The next door she tried led to the master bedroom. The gas had been left burning low, and she could see the wide bed with its elaborate headboard, the carved ceiling, the glint of mirrors and shine of Amalie’s discarded silk gown. A maid might come at any moment to tidy up, and turn down the bed. Sarah moved swiftly, startled that she possessed such daring. What was she looking for? She didn’t know. Just anything significant that caught her eye which she could add to her magpie hoard of information. Strangely enough there was no sign of masculine occupation of this room. The dressing-table held nothing but Amalie’s possessions, the wardrobes only women’s clothing. But of course here was the communicating door leading to Blane’s room.

Dare she open it? Sarah held her breath and turned the knob.

But the door didn’t open. It was locked on the other side.

It took only a moment to tiptoe quickly down the passage and open the main door which showed that it certainly was Blane’s room. Smaller than the bedroom next door, it yet was a finely proportioned room. The bed was quite narrow, and Blane, at present, obviously occupied it alone.

Her cheeks hot, Sarah silently closed the door and left. She had stumbled on more than she had bargained for. This, at least, was none of her business, and she was ashamed of herself for discovering it.

But she must not let herself be deterred. Her real goal was the library. If there were any papers to be discovered, they would be in the desk behind which Blane had sat the other day. There would be plenty of time to make a search while the family was at dinner, and her chances of being disturbed there were much less. If she were, she could make the excuse that she had come to look for a book to read.

She had to descend the stairs and actually pass the dining-room door. It was almost closed, however, and safely past she could not resist stopping to listen a moment.

The only person talking was Lady Malvina, and she was doing so with her usual garrulity, and obviously with her mouth full.

‘Better than that sly Annie, anyway,’ she was saying. ‘And Titus seems to take to her. She’s as prim as they come, of course.’

‘I thought she was remarkably forward and impudent for a person in her position,’ Amalie said coldly.

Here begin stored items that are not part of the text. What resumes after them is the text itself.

(* ===== verification/Membership.v ===== *)
(** * Network keys and membership certificates ([meshlake-core/src/crypto.rs])

    The per-network packet key, and the controller-signed authorisation of a
    device to take part in one network. *)
From S2P Require Import Prelude Net Text Ext Model.
#[local] Open Scope Z_scope.

Inductive CryptoError : Type :=
| RandomnessUnavailable
| EncryptionFailed
| AuthenticationFailed
| InvalidNetworkKey
| InvalidOverlayPacket
| InvalidSessionPacket
| InvalidIdentityKey
| InvalidSessionSignature
| StaleSessionHandshake
| SessionIdentityMismatch
| InvalidSessionKey
| SessionReplayDetected
| AuthorizationManifestExpired
| InvalidCertificate
| CertificateExpired
| UntrustedController
| CertificateEncodingFailed
| InvalidServiceIdentity.
#[export] Instance CryptoError_eq_dec : EqDecision CryptoError.
Proof. solve_decision. Defined.

(** ** [NetworkKey] *)
Section network_key.
Context `{SessionCrypto}.

Inductive NetworkKey : Type := mkNetworkKey (key : bytes).
Record SealedPacket : Type := mkSealedPacket { sp_nonce : bytes; sp_ciphertext : bytes }.

Definition NetworkKey_to_bytes (k : NetworkKey) : bytes := let 'mkNetworkKey b := k in b.
(** [generate] and [seal] read the operating system's randomness. *)
Definition NetworkKey_generate (random : option bytes) : result CryptoError NetworkKey :=
  b ← ok_or random RandomnessUnavailable; Ok (mkNetworkKey b).
Definition NetworkKey_from_slice (b : bytes) : result CryptoError NetworkKey :=
  b ← ok_or (try_into 32 b) InvalidNetworkKey; Ok (mkNetworkKey b).
Definition NetworkKey_seal (k : NetworkKey) (random_nonce : option bytes)
    (plaintext associated_data : bytes) : result CryptoError SealedPacket :=
  nonce ← ok_or random_nonce RandomnessUnavailable;
  ciphertext ← ok_or (aead_encrypt (NetworkKey_to_bytes k) nonce associated_data plaintext)
                 EncryptionFailed;
  Ok (mkSealedPacket nonce ciphertext).
Definition NetworkKey_open (k : NetworkKey) (packet : SealedPacket) (associated_data : bytes)
    : result CryptoError bytes :=
  ok_or (aead_decrypt (NetworkKey_to_bytes k) (sp_nonce packet) associated_data
           (sp_ciphertext packet)) AuthenticationFailed.
End network_key.

(** ** [MembershipCertificate] *)
Section membership.
Context `{UuidLib} `{Ed25519}.

Record MembershipClaims : Type := mkMembershipClaims {
  mc_network_id : NetworkId;
  mc_device_id : DeviceId;
  mc_device_public_key : bytes;
  mc_assigned_addresses : list IpAddr;
  mc_allowed_routes : list string;
  mc_issued_at : Z;
  mc_expires_at : option Z;
}.

Record MembershipCertificate : Type := mkMembershipCertificate {
  cert_version : Z;
  cert_id : Uuid;
  cert_network_key_epoch : Z;
  cert_claims : MembershipClaims;
  cert_controller_public_key : bytes;
  cert_signature : bytes;
}.

Record MembershipCertificatePayload : Type := mkMembershipCertificatePayload {
  mcp_version : Z;
  mcp_certificate_id : Uuid;
  mcp_network_key_epoch : Z;
  mcp_claims : MembershipClaims;
}.

Class MembershipSerde := {
  serde_claims :: Serde MembershipClaims;
  serde_certificate_payload :: Serde MembershipCertificatePayload;
}.
Context `{MembershipSerde}.

Definition sign_authorized (claims : MembershipClaims) (certificate_id : Uuid)
    (network_key_epoch : Z) (key : SigningKey) : result CryptoError MembershipCertificate :=
  encoded ← ok_or (to_vec (mkMembershipCertificatePayload 1 certificate_id
                             network_key_epoch claims)) CertificateEncodingFailed;
  Ok (mkMembershipCertificate 1 certificate_id network_key_epoch claims
        (public_bytes key) (sign key encoded)).

(** [MembershipCertificate::sign] draws a fresh certificate identifier. *)
Definition MembershipCertificate_sign (fresh_id : Uuid) (claims : MembershipClaims)
    (key : SigningKey) : result CryptoError MembershipCertificate :=
  sign_authorized claims fresh_id 1 key.

(** The bytes a certificate's signature covers, by version. *)
Definition certificate_message (c : MembershipCertificate) : result CryptoError bytes :=
  if cert_version c =? 0 then ok_or (to_vec (cert_claims c)) CertificateEncodingFailed
  else if (cert_version c =? 1) && negb (is_nil (cert_id c)) && (0 <? cert_network_key_epoch c)
  then ok_or (to_vec (mkMembershipCertificatePayload (cert_version c) (cert_id c)
                        (cert_network_key_epoch c) (cert_claims c))) CertificateEncodingFailed
  else Err InvalidCertificate.

Definition MembershipCertificate_verify (c : MembershipCertificate) (now : Z)
    : result CryptoError unit :=
  public_key ← ok_or (try_into 32 (cert_controller_public_key c)) InvalidCertificate;
  signature ← ok_or (try_into 64 (cert_signature c)) InvalidCertificate;
  bail_if (is_some_and (mc_expires_at (cert_claims c)) (λ expiry, expiry <? now))
    CertificateExpired ;;
  key ← ok_or (vk_from_bytes public_key) InvalidCertificate;
  encoded ← certificate_message c;
  bail_if (negb (verify key encoded signature)) InvalidCertificate.

Definition cert_verify_from_controller (c : MembershipCertificate)
    (trusted_controller_public_key : bytes) (now : Z) : result CryptoError unit :=
  bail_if (bool_decide (cert_controller_public_key c ≠ trusted_controller_public_key))
    UntrustedController ;;
  MembershipCertificate_verify c now.

(** What an accepted certificate says. *)
Record certificate_valid (key : bytes) (now : Z) (c : MembershipCertificate) : Prop := {
  cv_controller : cert_controller_public_key c = key;
  cv_current : ∀ expiry, mc_expires_at (cert_claims c) = Some expiry → now ≤ expiry;
  cv_signed : ∃ message, certificate_message c = Ok message
                ∧ signature_valid key message (cert_signature c);
}.
End membership.

Section membership_proofs.
Context `{UuidLib} `{Ed25519} `{!MembershipSerde}.
Implicit Types c : MembershipCertificate.

(** The verifier accepts exactly the valid certificates of the key. *)
Lemma cert_verify_iff c key now u :
  cert_verify_from_controller c key now = Ok u ↔ certificate_valid key now c.
Proof.
  unfold cert_verify_from_controller, MembershipCertificate_verify. split.
  - intros Hv. inv_ok.
    match goal with Hn : ¬ (_ ≠ _) |- _ => apply dec_stable in Hn; subst end.
    split; [done| |eauto with signatures].
    intros expiry He. rewrite He in *. cbn in *. inv_ok. lia.
  - destruct u. intros [Hk He (m & Hm & Hs)].
    rewrite bool_decide_eq_false_2 by naive_solver. cbn. rewrite Hk.
    apply signature_valid_elim in Hs as (-> & -> & vk & Hvk & Hver). cbn.
    rewrite Hvk, Hm. cbn. rewrite Hver.
    destruct (mc_expires_at (cert_claims c)) as [e|]; [|done].
    specialize (He e eq_refl). cbn. by rewrite (proj2 (Z.ltb_ge _ _)).
Qed.

Lemma sign_authorized_Ok claims id epoch key c :
  sign_authorized claims id epoch key = Ok c →
  ∃ encoded, to_vec (mkMembershipCertificatePayload 1 id epoch claims) = Some encoded
    ∧ c = mkMembershipCertificate 1 id epoch claims (public_bytes key) (sign key encoded).
Proof. unfold sign_authorized. intros Hs. inv_ok. subst. eauto. Qed.

Lemma sign_authorized_valid `{!Ed25519Laws} claims id epoch key c now :
  sign_authorized claims id epoch key = Ok c →
  is_nil id = false → 0 < epoch →
  (∀ expiry, mc_expires_at claims = Some expiry → now ≤ expiry) →
  certificate_valid (public_bytes key) now c.
Proof.
  intros (encoded & He & ->)%sign_authorized_Ok Hid Hepoch Hexp.
  split; [done|done|]. exists encoded. split; [|apply sign_signature_valid].
  unfold certificate_message. cbn. rewrite Hid. cbn.
  rewrite (proj2 (Z.ltb_lt _ _)) by done. cbn. by rewrite He.
Qed.

(** Time only shortens the validity of a certificate. *)
Lemma certificate_valid_earlier key now now' c :
  now' ≤ now → certificate_valid key now c → certificate_valid key now' c.
Proof. intros ? [? He ?]. split; [done| |done]. intros e Hx. specialize (He e Hx). lia. Qed.
End membership_proofs.
(* ===== verification/Session.v ===== *)
(** * Pairwise sessions ([meshlake-core/src/session.rs])

    The authenticated ephemeral handshake, the traffic keys it derives, the
    sealing and opening of data packets, and the 64-packet replay window.
    Randomness and the clock are arguments. *)
From S2P Require Import Prelude Net Text Ext Model ServiceIdentity Membership Authorization.
From S2P Require Import RelayProto.
#[local] Open Scope Z_scope.

Definition SESSION_PROTOCOL_VERSION : Z := 1.
Definition SESSION_DATA_HEADER_LEN : nat := RELAY_DATA_HEADER_LEN + 16 + 8.
Definition INIT_SIGNATURE_DOMAIN : bytes := bytes_of_string "MeshLake session init v1" ++ [0].
Definition RESPONSE_SIGNATURE_DOMAIN : bytes :=
  bytes_of_string "MeshLake session response v1" ++ [0].
Definition KDF_DOMAIN : bytes := bytes_of_string "MeshLake pairwise traffic keys v1" ++ [0].

(** ** The replay window *)
Record ReplayWindow : Type := mkReplayWindow { highest : option Z; bitmap : Z }.
Definition ReplayWindow_default : ReplayWindow := mkReplayWindow None 0.

(** [u64 << d]: bits shifted past the top are lost. *)
Definition shl64 (x d : Z) : Z := Z.land (Z.shiftl x d) u64_max.

Definition can_accept (w : ReplayWindow) (sequence : Z) : bool :=
  match highest w with
  | None => true
  | Some highest =>
      if highest <? sequence then true
      else
        let distance := highest - sequence in
        (distance <? 64) && (Z.land (bitmap w) (shl64 1 distance) =? 0)
  end.

Definition mark (w : ReplayWindow) (sequence : Z) : ReplayWindow :=
  match highest w with
  | None => mkReplayWindow (Some sequence) 1
  | Some highest =>
      if highest <? sequence then
        let distance := sequence - highest in
        mkReplayWindow (Some sequence)
          (if 64 <=? distance then 1 else Z.lor (shl64 (bitmap w) distance) 1)
      else mkReplayWindow (Some highest) (Z.lor (bitmap w) (shl64 1 (highest - sequence)))
  end.

(** *** Refinement: the window remembers the accepted sequences near the top *)
Record represents (w : ReplayWindow) (seen : gset Z) : Prop := {
  rep_none : highest w = None → seen = ∅;
  rep_some h : highest w = Some h →
    h ∈ seen ∧ (∀ s, s ∈ seen → s ≤ h)
    ∧ 0 ≤ bitmap w ≤ u64_max
    ∧ ∀ d, 0 ≤ d < 64 → Z.testbit (bitmap w) d = bool_decide (h - d ∈ seen);
}.
(** What the window promises: a sequence it has not accepted, and that is not
    64 or more behind the highest accepted. *)
Definition acceptable (seen : gset Z) (s : Z) : Prop :=
  s ∉ seen ∧ ∀ h, h ∈ seen → h - s < 64.

Section window_lemmas.
Lemma u64_max_ones : u64_max = Z.ones 64.
Proof. done. Qed.

Lemma shl64_testbit x d i :
  0 ≤ d → 0 ≤ i →
  Z.testbit (shl64 x d) i = bool_decide (i < 64) && Z.testbit x (i - d).
Proof.
  intros. unfold shl64. rewrite u64_max_ones, Z.land_spec, Z.shiftl_spec by lia.
  rewrite Z.testbit_ones_nonneg by lia. rewrite andb_comm. f_equal.
  case_bool_decide; [by apply Z.ltb_lt|apply Z.ltb_ge; lia].
Qed.

Lemma shl64_range x d : 0 ≤ shl64 x d ≤ u64_max.
Proof.
  unfold shl64. rewrite u64_max_ones, Z.land_ones by lia.
  pose proof (Z.mod_pos_bound (Z.shiftl x d) (2 ^ 64)) as ?. rewrite Z.ones_equiv. lia.
Qed.

Lemma lor_range x y : 0 ≤ x ≤ u64_max → 0 ≤ y ≤ u64_max → 0 ≤ Z.lor x y ≤ u64_max.
Proof.
  intros Hx Hy. split; [apply Z.lor_nonneg; lia|].
  assert (Z.lor x y = Z.land (Z.lor x y) (Z.ones 64)) as ->.
  { rewrite Z.land_lor_distr_l, !Z.land_ones, !Z.mod_small; unfold u64_max in *; lia. }
  rewrite Z.land_ones by lia.
  pose proof (Z.mod_pos_bound (Z.lor x y) (2 ^ 64)) as ?. unfold u64_max. lia.
Qed.

Lemma testbit_1 i : 0 ≤ i → Z.testbit 1 i = bool_decide (i = 0).
Proof.
  intros. case_bool_decide; [by subst|]. apply (Z.bits_above_log2 1); cbn; lia.
Qed.

Lemma land_bit x d :
  0 ≤ d < 64 → (Z.land x (shl64 1 d) =? 0) = negb (Z.testbit x d).
Proof.
  intros Hd. assert (∀ i, 0 ≤ i → Z.testbit (shl64 1 d) i = bool_decide (i = d)) as Hb.
  { intros i Hi. rewrite shl64_testbit by lia. destruct (decide (d ≤ i)).
    - rewrite testbit_1 by lia. repeat case_bool_decide; try done; lia.
    - rewrite Z.testbit_neg_r by lia. rewrite andb_false_r. case_bool_decide; [lia|done]. }
  destruct (Z.testbit x d) eqn:Hx; cbn.
  - apply Z.eqb_neq. intros H0. assert (Z.testbit (Z.land x (shl64 1 d)) d = false) as Ht.
    { rewrite H0. apply Z.bits_0. }
    rewrite Z.land_spec, Hx, Hb, bool_decide_eq_true_2 in Ht by lia. done.
  - apply Z.eqb_eq, Z.bits_inj_0. intros i. destruct (decide (0 ≤ i)).
    + rewrite Z.land_spec, Hb by done. case_bool_decide; [subst; by rewrite Hx|apply andb_false_r].
    + apply Z.testbit_neg_r. lia.
Qed.

Lemma represents_default : represents ReplayWindow_default ∅.
Proof. by split. Qed.

Lemma can_accept_iff w seen s :
  represents w seen → can_accept w s = true ↔ acceptable seen s.
Proof.
  intros [Hnone Hsome]. unfold can_accept, acceptable.
  destruct (highest w) as [h|] eqn:Hw.
  2: { rewrite (Hnone eq_refl). set_solver. }
  destruct (Hsome h eq_refl) as (Hh & Hmax & Hr & Hbit).
  destruct (h <? s) eqn:Hlt.
  - apply Z.ltb_lt in Hlt. split; [|done]. intros _. split.
    + intros Hs%Hmax. lia.
    + intros h' Hh'%Hmax. lia.
  - apply Z.ltb_ge in Hlt. rewrite andb_true_iff, Z.ltb_lt. split.
    + intros [Hd Hland]. rewrite land_bit in Hland by lia.
      rewrite negb_true_iff, Hbit, bool_decide_eq_false in Hland by lia.
      replace (h - (h - s)) with s in Hland by lia. split; [done|].
      intros h' Hh'%Hmax. lia.
    + intros [Hs Hd]. specialize (Hd h Hh). split; [done|].
      rewrite land_bit by lia. rewrite Hbit by lia.
      replace (h - (h - s)) with s by lia. by rewrite bool_decide_eq_false_2.
Qed.

Lemma mark_represents w seen s :
  represents w seen → acceptable seen s → represents (mark w s) ({[s]} ∪ seen).
Proof.
  intros [Hnone Hsome] [Hs Hd]. unfold mark.
  destruct (highest w) as [h|] eqn:Hw; cycle 1.
  { rewrite (Hnone eq_refl). split; cbn; [done|]. intros ? [= <-].
    split_and!; [set_solver|set_solver by lia|lia|unfold u64_max; lia|].
    intros d Hd'. rewrite testbit_1 by lia. apply bool_decide_ext. set_solver by lia. }
  destruct (Hsome h eq_refl) as (Hh & Hmax & Hr & Hbit).
  destruct (h <? s) eqn:Hlt.
  - apply Z.ltb_lt in Hlt. split; [done|]. intros ? [= <-].
    split; [set_solver|]. split.
    { intros x [->%elem_of_singleton|Hx%Hmax]%elem_of_union; lia. }
    cbn. destruct (64 <=? s - h) eqn:Hfar.
    + apply Z.leb_le in Hfar. split; [unfold u64_max; lia|]. intros d Hd'.
      rewrite testbit_1 by lia. apply bool_decide_ext. rewrite elem_of_union, elem_of_singleton.
      split; [lia|]. intros [?|Hx%Hmax]; lia.
    + apply Z.leb_gt in Hfar. split.
      { apply lor_range; [apply shl64_range|unfold u64_max; lia]. }
      intros d Hd'. rewrite Z.lor_spec, shl64_testbit, testbit_1 by lia.
      rewrite (bool_decide_eq_true_2 (d < 64)) by lia. cbn.
      destruct (decide (s - h ≤ d)).
      * rewrite Hbit by lia. replace (h - (d - (s - h))) with (s - d) by lia.
        rewrite (bool_decide_eq_false_2 (d = 0)), orb_false_r by lia.
        apply bool_decide_ext. set_solver by lia.
      * rewrite Z.testbit_neg_r by lia. cbn. apply bool_decide_ext.
        rewrite elem_of_union, elem_of_singleton. split; [lia|].
        intros [?|Hx%Hmax]; lia.
  - apply Z.ltb_ge in Hlt. specialize (Hd h Hh).
    split; [done|]. intros ? [= <-]. split; [set_solver|]. split.
    { intros x [->%elem_of_singleton|Hx%Hmax]%elem_of_union; lia. }
    cbn. split; [apply lor_range; [done|apply shl64_range]|].
    intros d Hd'. rewrite Z.lor_spec, shl64_testbit, Hbit by lia.
    rewrite (bool_decide_eq_true_2 (d < 64)) by lia. cbn.
    destruct (decide (h - s ≤ d)).
    + rewrite testbit_1 by lia. rewrite <-bool_decide_or. apply bool_decide_ext.
      rewrite elem_of_union, elem_of_singleton. split; [|].
      * intros [?|?]; [by right|left; lia].
      * intros [?|?]; [right; lia|by left].
    + rewrite Z.testbit_neg_r, orb_false_r by lia. apply bool_decide_ext.
      rewrite elem_of_union, elem_of_singleton. split; [by right|]. intros [?|?]; [lia|done].
Qed.
End window_lemmas.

‘Oh, that was just a pose. She obviously desperately needed this position, poor thing. Governesses are two a penny at present. And what else can an educated young woman do, if she’s forced to earn her own living? Anyway, the main thing is, Titus likes her. All that child needs is a little tenderness. You’ve been too hard on him, Blane.’

‘I won’t have him spoilt.’ The uncompromising tones were already so familiar that they should not have made Sarah start. ‘If this girl is going to spoil him she’ll have to go, tender heart or not. Pretty face or not.’

‘I thought you said you hadn’t noticed her face,’ Amalie said in her cool voice.

‘It was Mamma who told me it was pretty. Wasn’t it, Mamma? But naturally it’s a point I shall probably check on. After all, it’s pleasant to have a pretty face around. I hope we shall have the pleasure of seeing Miss Mildmay at the dining table tomorrow evening. My love, can I help you to some more chicken?’

Sarah, her cheeks now flaming, moved on. It served her right. If she deliberately eavesdropped she must hear things she would rather not hear. She must just dismiss them and remember only the facts that mattered. At the moment the important thing was to take a quick look about the library. Not to stand reflecting on remarks made by a man who locked his door against his wife.

The fire was burning brightly, and the room again had a cosy welcoming appearance. She had to overcome the impulse to stand by the warm fire, and go instead to the desk where writing materials were laid out and a letter begun. There was the address, Thomas Whitehouse Esquire, and then a street name in Trinidad.

My dear Whitehouse,

It is my wish to express my gratitude to you in some more tangible form than already…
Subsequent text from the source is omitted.